Im Original: Konstruktion und Binnenstruktur des 'Wir'
Aus Altvater, Elmar (2005), "Das Ende des Kapitalismus, wie wir ihn kennen", Westf. Dampfboot in Münster (S. 201)
Die amorphe Verschiedenheit von Ethnien, Nationalitäten, Kulturen, Erfahrungen mag den Eindruck der Menge, der "multitude" erwecken. Doch diese wird zum Subjekt erst durch Entwicklung einer Identität in der Verschiedenheit. Die Voraussetzungen dafür sind vorhanden. Denn die Anliegen sind sehr ähnlich, und dies ist ein starker Grund für die Bedeutung einer Institution wie der des Weltsozialforums und der vielen regionalen Sozialforen, die regelmäßig seit der Jahrhundertwende stattfinden. Das ist Identitätssuche in akzeptierter Verschiedenheit im globalen Raum. Kann eine "Zuspitzung" überhaupt vorgestellt werden, wenn die Subjekte als elne"multitude" gedacht werden, ohne den von Hobbes vorgesehenen Schritt zu vollziehen, die Menge nämlich durch Prozesse der Repräsentation und des Konsenses zu vereinheitlichen? "A multitude of men are made one person when they are by one man, or one person, represented; so that it be done with the consent of every one of that multitude in particular" (Hobbes, Leviathan, chapter XVI: Of Persons, Authors, and Things Personated"). In der Repräsentation darf nicht die Verschiedenheit verschwinden. Doch eine Vereinheitlichung von Zielen und Formen der Auseinandersetzungen ist notwendig, und diese kann im Prozess der kollektiven Forschung erreicht werden, die gerade nicht zu einem programmatischen Abschluss, zu einer formellen Vereinheitlichung führen soll, ganz im Gegenteil.

SubversiveSchlampenSchwestern (2006): Mythos Schwarzer Kanal? Schwarzer Kanal für alle! Wie Politisch ist das Private? In: Interim # 641. Berlin: Interim e.V. (S.6-7)
Wir zählen nicht aus Spaß oder platter Polemik die Gründe der Familienbildung auf und sind uns durchaus bewusst, das es natürlich auch ein Bedürfnis nach einem „Zusammen“ gibt - das den Verhältnissen trotzen kann, oder das als kommunitäres Leben auch emanzipative Möglichkeiten beinhaltet. Aber viele unserer politischen Kollektive der Vergangenheit wurden auch zu sehr engen Käfigen in denen Abweichungen reglementiert wurden.
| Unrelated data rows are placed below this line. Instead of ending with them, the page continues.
Lemma chain_live_not_created c p o : apart c p -> chain_live c o -> ~ creates p o.
Proof.
  intros Hap Hl (id & e & He & Hn)%creates_names. by apply (chain_live_names c o _ Hl Hn), (Hap id).
Qed.

Lemma found_header P c o m r : found P (chain_header c) o m r -> header_fine c o.
Proof. intros [_ [(h & Hh & _)|[Hh _]]]; [right; eauto|by left]. Qed.

(** *** What a resolution says of the inputs and of the cells read *)
Section resolved.
Context c p tx seen rtx (Hp : pool_ok p) (Hap : apart c p) (Hfr : fresh c p tx)
  (Hres : resolves (pool_chain p c) (chain_header c) ∅ tx seen rtx).

Lemma resolved_input i : i ∈ input_pts tx -> is_issuing_dao i = false ->
  (e_inner (edges p) !! i = Some None \/
   (e_inner (edges p) !! i = None /\ e_outer (edges p) !! i = None /\ chain_live c i)) /\ header_fine c i.
Proof.
  intros Hi Hd. destruct Hres as (_ & Hin & _). rewrite (fr_cellbase _ _ _ Hfr) in Hin.
  apply list_elem_of_lookup in Hi as [n Hn]. destruct (Forall2_lookup_l _ _ _ _ _ Hin Hn) as (r & _ & Hr).
  unfold input_resolves in Hr. rewrite Hd in Hr. destruct Hr as [m Hf].
  split; [by apply (overlay_live p c i m), Hf|by eapply found_header].
Qed.

Lemma resolved_dep d : d ∈ tx_deps tx ->
  (((e_inner (edges p) !! d = Some None \/
    (e_inner (edges p) !! d = None /\ e_outer (edges p) !! d = None /\ chain_live c d)) /\ header_fine c d) \/
   (op_cell d = None /\ exists h, chain_header c d = Ok (HeaderLive h))) /\
  (op_cell d = None \/ d ∉ spent_points tx).
Proof.
  intros Hd. destruct Hres as (_ & _ & _ & _ & Hseen & Hdeps).
  apply list_elem_of_lookup in Hd as [n Hn]. destruct (Forall2_lookup_l _ _ _ _ _ Hdeps Hn) as (r & _ & Hr).
  destruct Hr as [(Hns & m & Hf)|(Hu & h & Hh & _)].
  - split; [left; split; [by apply (overlay_live p c d m), Hf|by eapply found_header]|].
    right. intros Hin. apply Hns. rewrite Hseen. apply elem_of_union_r. by apply elem_of_list_to_set.
  - apply overlay_unspecified in Hu. split; [right; eauto|by left].
Qed.

Lemma resolved_addable : addable p tx.
Proof.
  destruct Hp as [Hl _ _]. split.
  - apply (fr_new _ _ _ Hfr).
  - intros i _ Hd. by apply (li_dao _ _ Hl).
  - intros i Hi Hd. destruct (resolved_input i Hi Hd) as [[H|(H1 & H2 & H3)] _]; [by left|].
    right. split_and!; [by eapply chain_live_not_created|done|done].
  - intros d Hd. destruct (resolved_dep d Hd) as [[[[H|(_ & _ & H)] _]|[H _]] _].
    + left. rewrite H. eauto.
    + right. by eapply chain_live_not_created.
    + right. intros (id & e & _ & cell & Hc & _)%creates_names. congruence.
  - intros o Ho. split; [by apply (output_not_dao tx), Ho; apply (fr_dao _ _ _ Hfr)|]. apply output_names in Ho.
    split; intros Hin; by apply (fr_self _ _ _ Hfr o); auto.
  - intros o id e Ho He Hu. apply output_names in Ho. apply (fr_pool _ _ _ Hfr id e o); [done| |done].
    destruct Hu as [[_ Hi]|Hd]; auto.
Qed.
End resolved.

(** ** A pool that can be mined

    No transaction reads a cell that it or an earlier one spends. *)
Fixpoint no_dead_reads (l : list Transaction) : Prop :=
  match l with
  | [] => True
  | t :: l => (forall q d, q ∈ t :: l -> d ∈ tx_deps q -> d ∉ spent_points t) /\ no_dead_reads l
  end.

Lemma no_dead_reads_snoc l tx :
  no_dead_reads (l ++ [tx]) <->
  no_dead_reads l /\ (forall t d, t ∈ l ++ [tx] -> d ∈ tx_deps tx -> d ∉ spent_points t).
Proof.
  induction l as [|t l IH]; cbn [app no_dead_reads].
  - split.
    + intros [H _]. split; [done|]. intros t d ->%list_elem_of_singleton. apply H. left.
    + intros [_ H]. split; [|done]. intros q d ->%list_elem_of_singleton. apply H. left.
  - rewrite IH. setoid_rewrite elem_of_cons. setoid_rewrite elem_of_app. setoid_rewrite list_elem_of_singleton. split.
    + intros [H1 [H2 H3]]. split_and!; [naive_solver|done|]. intros t' d [->|Ht] Hd; [by apply (H1 tx); auto|by apply H3].
    + intros [[H1 H2] H3]. split_and!; [|done|].
      * intros q d [->|[Hq| ->]] Hd; [by apply (H1 t); auto|by apply (H1 q); auto|by apply H3; auto].
      * intros t' d Ht Hd. by apply H3; auto.
Qed.

Definition available c p (o : OutPoint) : Prop := (creates p o \/ chain_live c o) /\ header_fine c o.

Record mineable c p : Prop := {
  mi_pool : pool_ok p;
  mi_apart : apart c p;
  mi_cellbase : forall id e, proposed_get p id = Some e -> is_cellbase (pe_transaction e) = false;
  mi_dao : forall id e, proposed_get p id = Some e -> tx_hash (pe_transaction e) <> ISSUING_DAO_HASH;
  mi_nodup : forall id e, proposed_get p id = Some e -> NoDup (spent_points (pe_transaction e));
  mi_input : forall id e i, proposed_get p id = Some e -> i ∈ spent_points (pe_transaction e) -> available c p i;
  mi_dep : forall id e d, proposed_get p id = Some e -> d ∈ entry_deps e ->
    available c p d \/ (op_cell d = None /\ exists h, chain_header c d = Ok (HeaderLive h));
  mi_reads : no_dead_reads (pool_txs p)
}.

Lemma available_cell c p o : available c p o -> op_cell o <> None.
Proof.
  intros [[(id & e & _ & cell & Hc & _)%creates_names|[m Hm]] _] Hn; [congruence|].
  unfold chain_cell, ChainState_cell in Hm. by rewrite Hn in Hm.
Qed.

Lemma spent_spends id e i p : proposed_get p id = Some e -> is_cellbase (pe_transaction e) = false ->
  i ∈ spent_points (pe_transaction e) <-> spends e i.
Proof.
  intros _ Hcb. unfold spent_points, spends, entry_inputs, non_dao. rewrite Hcb, list_elem_of_filter. done.
Qed.

Lemma pool_txs_entry p t : t ∈ pool_txs p <-> exists id e, proposed_get p id = Some e /\ pe_transaction e = t.
Proof.
  unfold pool_txs. rewrite list_elem_of_fmap. split.
  - intros ([id t'] & -> & (e & He & <-)%elem_of_shape). by exists id, e.
  - intros (id & e & He & <-). exists (id, pe_transaction e). split; [done|]. apply elem_of_shape. by exists e.
Qed.

Section mineable_add.
Context c p tx seen rtx (Hm : mineable c p) (Hfr : fresh c p tx)
  (Hres : resolves (pool_chain p c) (chain_header c) ∅ tx seen rtx) (cycles fee size : Z).
#[local] Abbreviation p' := (proposed_add_tx cycles fee size tx p).

Lemma added_get id e : proposed_get p' id = Some e ->
  (id = proposal_short_id tx /\ pe_transaction e = tx) \/ proposed_get p id = Some e.
Proof.
  destruct (add_tx_entry cycles fee size tx p) as (e' & Hv & Htx & _). unfold proposed_get. rewrite Hv, lhm_get_insert.
  case_decide as Hid; [|by right]. intros [= <-]. by left.
Qed.

Lemma added_txs : pool_txs p' = pool_txs p ++ [tx].
Proof.
  destruct (add_tx_entry cycles fee size tx p) as (e' & Hv & Htx & _). unfold pool_txs, shape.
  rewrite Hv, lhm_entries_insert, !fmap_app by apply (fr_new _ _ _ Hfr). cbn. by rewrite Htx.
Qed.

Lemma added_addable : addable p tx.
Proof. by apply (resolved_addable c p tx seen rtx (mi_pool _ _ Hm) (mi_apart _ _ Hm)). Qed.

Lemma added_available o : available c p o -> available c p' o.
Proof.
  intros [[Hc|Hl] Hh]; (split; [|done]); [left|by right]. apply add_tx_creates; [apply added_addable|]. by left.
Qed.

Lemma inner_available o : e_inner (edges p) !! o = Some None \/
   (e_inner (edges p) !! o = None /\ e_outer (edges p) !! o = None /\ chain_live c o) ->
  header_fine c o -> available c p o.
Proof.
  intros [Hi|(_ & _ & Hl)] Hh; (split; [|done]); [left|by right].
  by destruct (li_inner _ _ (po_linked _ (mi_pool _ _ Hm)) _ _ Hi).
Qed.

Lemma added_input i : i ∈ spent_points tx -> available c p i.
Proof.
  intros Hi. unfold spent_points in Hi. rewrite (fr_cellbase _ _ _ Hfr) in Hi. apply list_elem_of_filter in Hi as [Hd Hi].
  destruct (resolved_input c p tx seen rtx Hfr Hres i Hi Hd) as [H Hh]. by apply inner_available.
Qed.

Lemma added_dep d : d ∈ tx_deps tx ->
  available c p d \/ (op_cell d = None /\ exists h, chain_header c d = Ok (HeaderLive h)).
Proof.
  intros Hd. destruct (resolved_dep c p tx seen rtx Hres d Hd) as [[[H Hh]|H] _]; [|by right].
  left. by apply inner_available.
Qed.

(** The cells the transaction reads are spent neither by it nor in the pool. *)
Lemma added_reads t d : t ∈ pool_txs p ++ [tx] -> d ∈ tx_deps tx -> d ∉ spent_points t.
Proof.
  intros Ht Hd Hin. destruct (resolved_dep c p tx seen rtx Hres d Hd) as [Hdep Hown].
  apply elem_of_app in Ht as [Ht|Ht%list_elem_of_singleton].
  - apply pool_txs_entry in Ht as (id & e & He & <-).
    pose proof (available_cell c p d (mi_input _ _ Hm id e d He Hin)) as Hcell.
    apply (spent_spends id e d p He (mi_cellbase _ _ Hm id e He)) in Hin.
    destruct (li_spent _ _ (po_linked _ (mi_pool _ _ Hm)) id e d He Hin) as [[_ H]|(_ & H1 & [H2|[Hq _]])];
      [| |by apply not_elem_of_nil in Hq]; destruct Hdep as [[[H'|(H1' & H2' & _)] _]|[H' _]]; congruence.
  - subst t. destruct Hown as [Hn|Hn]; [|done]. by apply (available_cell c p d (added_input d Hin)).
Qed.

Lemma mineable_added : mineable c p'.
Proof.
  split.
  - apply add_tx_ok; [apply (mi_pool _ _ Hm)|apply added_addable].
  - intros id e [[_ ->]|He]%added_get; [apply (fr_chain _ _ _ Hfr)|by apply (mi_apart _ _ Hm id)].
  - intros id e [[_ ->]|He]%added_get; [apply (fr_cellbase _ _ _ Hfr)|by apply (mi_cellbase _ _ Hm id)].
  - intros id e [[_ ->]|He]%added_get; [apply (fr_dao _ _ _ Hfr)|by apply (mi_dao _ _ Hm id)].
  - intros id e [[_ ->]|He]%added_get; [by destruct Hres as (_ & _ & ? & _)|by apply (mi_nodup _ _ Hm id)].
  - intros id e i [[_ ->]|He]%added_get Hi; apply added_available; [by apply added_input|by apply (mi_input _ _ Hm id e)].
  - intros id e d [[_ Ht]|He]%added_get Hd.
    + unfold entry_deps in Hd. rewrite Ht in Hd. destruct (added_dep d Hd); [left; by apply added_available|by right].
    + destruct (mi_dep _ _ Hm id e d He Hd); [left; by apply added_available|by right].
  - rewrite added_txs. apply no_dead_reads_snoc. split; [apply (mi_reads _ _ Hm)|]. apply added_reads.
Qed.
End mineable_add.
(* ===== verification/JsonTypes.v ===== *)
(** * The types of the RPC

    [util/jsonrpc-types/src]: the records a client sends and receives, their
    conversions to and from the data of the node, and the strings that bytes,
    short ids and numbers travel as.  The newtypes around integers
    ([Unsigned], [BlockNumber], ...) and around bytes are what they wrap.  The
    codec of the package [faster_hex] is an argument. *)
From S2P Require Import Prelude Capacity ByteStrings Transactions Blocks Fixtures Protocol Epochs CellSet LiveCells Cells.

(** ** Strings *)

(** A string is its UTF-8 encoding; a slice of it panics when it does not end
    between two characters, that is before a continuation byte. *)
Definition is_char_boundary (v : Bytes) (i : nat) : bool :=
  match v !! i with
  | Some b => negb (bool_decide (128 <= b < 192))
  | None => bool_decide (i = length v)
  end.
Definition str_prefix {E} (v : Bytes) (n : nat) : outcome E Bytes :=
  _ ← assert (is_char_boundary v n); Ok (take n v).

(** The bytes of "0x". *)
Definition PREFIX_0X : Bytes := [48; 120].

Inductive StrError := InvalidValue | InvalidLength | HexError | ParseIntError.

#[export] Instance StrError_eq_dec : EqDecision StrError.
Proof. solve_decision. Defined.

Section hex.
(** [hex_decode] fills a buffer of half the length of its input. *)
Context (hex_encode : Bytes -> Bytes) (hex_decode : Bytes -> option Bytes).
(* ===== verification/AssemblerSound.v ===== *)
(** * Blocks made from a fresh template are accepted

    The block assembler against the verification of blocks: what the miner gets
    by sealing the block of a template passes the checks of the header, the
    checks of the block on its own and the contextual checks up to the
    transactions themselves. *)
From S2P Require Import Prelude Capacity ByteStrings Transactions Blocks Fixtures Protocol CellSet LiveCells Cells Epochs ChainStore Fork VerifyErrors ProposalTable Dao Reward MedianTime HeaderVerify Scripts TxVerify BlockVerify LinkedMap ProposedPool PoolLinks PoolCommit TxPool ChainPool ChainService ChainInvariant ChainReach PoolTemplate PoolSafety JsonTypes BlockAssembler Miner MinerSound.

(** ** Timestamps *)

Lemma below_mono a b l : a <= b -> (below a l <= below b l)%nat.
Proof. intros H. induction l as [|x l IH]; [done|]. rewrite !below_cons. repeat case_decide; lia. Qed.

(** The median after a block whose timestamp is above the median before it is
    at most that timestamp. *)
Lemma median_below_new l k t m m' :
  median l = Some m -> median (t :: take k l) = Some m' -> m < t -> (length l <= S k)%nat -> m' <= t.
Proof.
  intros Hm Hm' Ht Hk. destruct (decide (m' <= t)) as [|Hn]; [done|exfalso].
  assert (below (t + 1) (t :: take k l) <= length (t :: take k l) / 2)%nat as H1
    by (apply (median_spec _ m' (t + 1) Hm'); lia).
  assert (~ (below t l <= length l / 2)%nat) as H2 by (rewrite <- (median_spec l m t Hm); lia).
  assert (below t l <= below (t + 1) l)%nat as H3 by (apply below_mono; lia).
  assert (below (t + 1) l <= below (t + 1) (take k l) + length (drop k l))%nat as H4.
  { rewrite <- (take_drop k l) at 1. rewrite below_app. unfold below at 2. pose proof (length_filter (fun x => x < t + 1) (drop k l)). lia. }
  rewrite below_cons, decide_True in H1 by lia. rewrite length_cons, length_take in H1.
  rewrite length_drop in H4.
  destruct (decide (length l <= k)%nat).
  - rewrite Nat.min_r in H1 by done.
    pose proof (Nat.div_mod (length l) 2). pose proof (Nat.div_mod (S (length l)) 2).
    pose proof (Nat.mod_upper_bound (length l) 2). pose proof (Nat.mod_upper_bound (S (length l)) 2). lia.
  - rewrite Nat.min_l in H1 by lia. replace (length l) with (S k) in * by lia. lia.
Qed.

Lemma tip_median_time {E} consensus s tip b now :
  is_main s tip -> 0 < tip < U64_SIZE - 1 -> 0 < median_time_block_count consensus -> main_block s tip = Some b ->
  TimestampVerifier_verify (ChainState_median_context consensus s) now (b_header b) = Ok tt ->
  exists m, block_median_time (E := E) (ChainState_median_context consensus s) tip (b_hash b) = Ok m /\
    m <= h_timestamp (b_header b).
Proof.
  intros Hm Ht Hc Hb Hok. set (ctx := ChainState_median_context consensus s) in *.
  destruct (main_block_Some s tip tip Hm ltac:(lia)) as (b' & Hb' & _ & _ & Hbn & Hp).
  rewrite Hb in Hb'. injection Hb' as <-. specialize (Hp ltac:(lia)).
  destruct (main_block_Some s tip (tip - 1) Hm ltac:(lia)) as (pb & Hpb & Hph & _).
  rewrite Hp in Hph. injection Hph as Hph.
  destruct (block_median_time_main (E := E) ctx s tip tip b) as (m' & Hm' & Hmed'); try done; [lia..|].
  destruct (block_median_time_main (E := VerifyError) ctx s tip (tip - 1) pb) as (m & Hmt & Hmed); try done; [lia..|].
  change (h_number (b_header b)) with (b_number b) in *.
  apply TimestampVerifier_Ok in Hok as (_ & min & Hmin & Hlt & _); [|unfold b_number in Hbn; lia].
  change (h_number (b_header b)) with (b_number b) in Hmin. rewrite Hbn in Hmin.
  change (h_parent_hash (b_header b)) with (b_parent b) in Hmin. rewrite Hph, Hmt in Hmin. injection Hmin as <-.
  exists m'. split; [done|].
  set (count := median_block_count ctx) in *.
  assert (0 < count) by done.
  destruct (median_span count tip) as [|k] eqn:Hk; [unfold median_span in Hk; lia|].
  rewrite past_timestamps_S in Hmed'. unfold main_timestamp at 1 in Hmed'. rewrite Hb in Hmed'. simpl from_option in Hmed'.
  assert (k <= median_span count (tip - 1) <= S k)%nat as Hspan by (unfold median_span in *; lia).
  rewrite <- (take_past_timestamps s (tip - 1) k (median_span count (tip - 1))) in Hmed' by lia.
  eapply median_below_new; [exact Hmed|exact Hmed'|lia|]. rewrite length_past_timestamps. lia.
Qed.

(** ** Proposals *)

(** Every block that commits only what the table offers passes [CommitVerifier]. *)
Lemma commit_offered w s tip lo t block :
  is_main s tip -> table_tracks w s tip lo t -> window_start w tip <= lo ->
  0 <= farthest w -> 1 <= closest w <= tip ->
  b_number block = tip + 1 -> sd_hash_of s !! tip = Some (b_parent block) ->
  committed_ids block ⊆ pt_set t -> CommitVerifier_verify s w block = Ok tt.
Proof.
  intros Hm Ht Hlo Hf Hc Hn Hp Hsub. unfold CommitVerifier_verify, h_is_genesis.
  change (h_number (b_header block)) with (b_number block).
  rewrite bool_decide_eq_false_2 by lia. rewrite Hn.
  destruct (main_block_Some s tip tip Hm ltac:(lia)) as (tb & Htb & Hth & _ & Htn & _).
  rewrite Hp in Hth. injection Hth as Hth. rewrite Hth.
  assert (saturating_sub (tip + 1) (closest w) = window_end w tip /\ 0 < window_end w tip <= tip)
    as [-> Hend] by (unfold window_end, saturating_sub; lia).
  rewrite (get_ancestor_main s tip) by (done || congruence || lia).
  destruct (main_block_Some s tip (window_end w tip) Hm ltac:(lia)) as (eb & Heb & Heh & _).
  rewrite Heb. cbn [fmap option_fmap option_map ok_or]. rewrite bind_ret_l.
  destruct (collect_proposals_main s tip (Z.to_nat (window_end w tip))
    (saturating_sub (tip + 1) (farthest w)) (b_hash eb) ∅ Hm)
    as (ids & Hids & Hin); [unfold saturating_sub; lia|lia|by rewrite Z2Nat.id by lia|].
  change (h_hash (b_header eb)) with (b_hash eb). rewrite Hids, bind_ret_l.
  unfold ensure. rewrite bool_decide_eq_true_2; [done|].
  enough (pt_set t ⊆ ids) by set_solver.
  intros id. rewrite (tt_set _ _ _ _ _ Ht), Hin, Z2Nat.id by lia. intros (i & Hi & Hid).
  right. exists i. split; [|done]. unfold window_start, saturating_sub in *. lia.
Qed.

(** ** The cellbase *)
Section assembler_sound.
Context {M L LT LU : Type -> Type} `{LM : !LinkedHashMap Bytes M} `{!LinkedHashMapLaws Bytes M}
  `{LL : !LruCache Bytes L} `{LLT : !LruCache TemplateKey LT} `{LLU : !LruCache H256 LU}.
Context (blake2b : Bytes -> H256) (serialize_raw : RawTransaction -> Bytes)
  (serialize_tx : RawTransaction -> list (list Bytes) -> Bytes)
  (serialize_header : RawHeader -> Seal -> Bytes)
  (serialize_uncles : list UncleBlock -> Bytes) (merkle_root : list H256 -> H256).
Context (ids_order : gset Bytes -> list Bytes) (uncles_order : list UncleBlock -> list UncleBlock).
Context (pow : PowEngine).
Und wie schnell wurden die freien Ideen der Kollektive zu Zwangskollektiven, in der unter der Maßgabe des Gemeinsamen ein moralischer Gruppendruck aufgebaut wurde, meist ausgeübt von der dominanten Personen innerhalb der Kollektive.

Revolutionäre Subjekte und Klassen
Aus Werner Seppmann*, "Kraft des Widerstands", in: Junge Welt, 7.3.2009 (S. 10 f.)
Weil der Kampf um die unmittelbaren (betrieblichen) Interessen – wenn er mit der notwendigen Intensität geführt wird! – eine wirksame Möglichkeit des kollektiven Lernens ist, besitzen die in den Großbetrieben tätigen Lohnabhängigen trotz aller Aufsplitterungstendenzen immer noch die besten Voraussetzungen, sich als fundamentale Veränderungskraft zu formieren. Deshalb kann weiterhin davon ausgegangen werden, daß die Arbeiterklasse im Sinne von Marx das Negationsprinzip der bürgerlichen Gesellschaft darstellt, sie die entscheidende Kraft im Kampf gegen das Kapital und für den Sozialismus ist.